Concerning the intraobserver variability, a possible learning effect was found in Group 1, the healthy young volunteers, with shorter examination and tracked times in the second examination. A negative learning effect was found in Groups 2 and 3, with longer examination times. This could be explained by the gap of 1 week between the examinations, in which time, presumably, the older participants forgot the positive learning effect of the previous week. On the other hand, a learning effect performing perimetry even with monthly intervals is well described in the literature.31, 32

Otherwise, these results could also be attributed to possible operator dependency, because the third examination was always performed by E1, the newly recruited staff member with no further experience.

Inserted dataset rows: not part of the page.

(* ===== verification/BlockFile.v ===== *)
(** * BlockFile: a file of blocks (Base/Detail/BlockFile.hpp, src/BlockFile.cpp)

    [ioFile] wraps a stdio stream.  The model keeps the bytes that are in the file, the position,
    the room the disk has for the file, the bytes the library holds back ([pending], those just
    before the position), a part of the file it has read ahead ([ahead]), and what it chooses to
    do in the calls to come; [ftruncate] goes to the file below the library.  [BlockFile] on top
    keeps a block count and an offset of its own.  The theorem says that it is an array of blocks:
    every call that succeeds has the effect on the array its name promises, every call that fails
    leaves whole blocks and says so.  With a library that holds nothing back this includes a full
    disk and every resize; with one that does, not ([resize_brings_back]). *)

From S2P Require Import Prelude.
Local Open Scope Z_scope.

(** ** The stream below *)

(** What the library may do with a call: keep the bytes of a write in its buffer, or keep a part
    of the file it has read; without a choice it passes writes on and keeps nothing. *)
Inductive choice := Keep | Fetch (start len : Z).

Record ioFile := mkFile {
  data : list Z; pos : Z; room : Z; pending : list Z; ahead : Z * list Z; choices : list choice }.

Definition zeros (n : Z) : list Z := replicate (Z.to_nat n) 0.

(** A library that keeps nothing. *)
Abbreviation plain d p r := (mkFile d p r [] (0, []) []).
(* ===== verification/BPTree.v ===== *)
(** * BPTree: the tree over its blocks (Base/BPTree_impls/BPTree.hpp)

    [BPTree<Impl>] works on an [Impl] it only knows by the contract at the top of its file: data
    blocks and index blocks are sorted arrays of pairs, data blocks are linked in order, blocks are
    created and erased.  The model keeps the blocks in a heap by number, the order of the data
    blocks in a list, and the root; the questions an [Impl] answers by the room in a block
    ([can_insert], [erase], [merge_keep_average], [average], [split]) are computed as
    IndexBlock_Impl and DataBlock_Impl compute them (Packed.v).  An [Iter] that points at a block
    is the number of the block; an [Iter] into a block is a position. *)

From stdpp Require Import gmap sorting.
From S2P Require Import Prelude Packed.
Local Open Scope Z_scope.

(** ** The room in a block *)

(** [MaxBlockSize] and [PairSize] of a kind of block; [n] and [m] are numbers of pairs. *)
Record sizes := mkSizes { max_size : Z; pair_size : Z }.

Definition can_insert (z : sizes) (n : Z) : bool := n * pair_size z + pair_size z <=? max_size z.

(** What [erase] answers when [n] pairs are left. *)
Definition enough (z : sizes) (n : Z) : bool := max_size z / 2 <? n * pair_size z.

Definition merge_keep_average (z : sizes) (n m : Z) : Z :=
  let this_size := n * pair_size z in
  let other_size := m * pair_size z in
  if this_size + other_size <=? max_size z then 1
  else
    let difference := if other_size <? this_size then this_size - other_size else other_size - this_size in
    if difference <? max_size z / 2 then 0 else -1.

(** How many pairs [split] leaves in the block, of the [n] it has and the new one. *)
Definition split_keeps (n : Z) : Z := (n + 1) / 2.

(** How many pairs [average] leaves in the first of two blocks. *)
Definition average_keeps (n m : Z) : Z := let half := (n + m) / 2 in if m <? n then half else n + (m - half).

Section BPTree.
Context {K V : Type} `{KeyOrder K}.

(** ** The state *)

Inductive block :=
  | Data (l : list (K * V))
  | Index (l : list (K * Z)).

Record tree_state := mkState { heap : gmap Z block; chain : list Z; begin_block : option Z }.

Definition M (A : Type) : Type := tree_state -> res (A * tree_state).
#[local] Instance M_ret : MRet M := fun A a s => Ret (a, s).
#[local] Instance M_bind : MBind M := fun A B k m s => match m s with Ret (a, s') => k a s' | Fault f => Fault f end.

Regarding the fixation stability, the elderly patients in Groups 2 and 3 showed multiple fixation losses. As mentioned above, ARMD patients needed a 5° fixation cross instead of 2° to maintain stable fixation. Therefore, more fixation losses are found in the older normal controls in Group 2 than in the ARMD patients in Group 3. Similar findings are found in the literature, in which age was a significant factor for fixation loss and therefore for unreliability of Humphrey visual field testing.33 Rohrschneider et al34 also found a decrease of fixation stability with increasing age, even in normal subjects, evaluating SLO. In contrast, Kosnik et al35 described no age-dependent difference of fixation stability measured by a Scientific Research International Mark IV dual Purkinje image eye tracker. But older observers showed greater variability in their fixations along the horizontal meridian compared to the vertical meridian;35 these more eccentric movements might be measured as fixation losses more often.

The increasing number of patients with diabetic maculopathy36 and patients with ARMD37 highlight the need for a diagnostic instrument that allows a precise analysis of the central visual field and enables an exact correlation between fundus pathology and corresponding functional defects. Microperimetry may be of value in the follow-up of diabetic macular oedema (DME), as it incorporates a functional measure that completes the prognostic value of OCT and visual acuity.36 Significant correlations between mean retinal sensitivities measured by the MP-1, the foveal thickness in the OCT, and visual acuity were found in a retrospective chart review of patients with DME.38 Vujosevic et al36 compared the changes in macular sensitivity and macular thickness in different degrees of DME. They found macular sensitivity to be a relevant explanatory variable of visual function, independent of macular thickness data.

Varano et al39 showed a nonsignificant increase in visual acuity and macular sensitivity after photodynamic therapy in 14 myopic eyes with choroidal neovascularization.

In a previous study, we evaluated the potential benefit of macular function tests in patients with macular hole and macular pucker who underwent macular surgery.40 The results highlighted a significant improvement in central visual function after surgery in both the groups. We could demonstrate a significant increase in visual acuity, retinal sensitivity, and retinal fixation measured with the MP-1, whereas preferential hyperacuity perimeter measurements could not identify a significant difference in the pre- and post-operative results.

These studies point out that the MP-1 might be helpful for exact evaluation of macular function in patients with macular diseases. Our study demonstrates a good reliability, allowing examiner-independent measurements.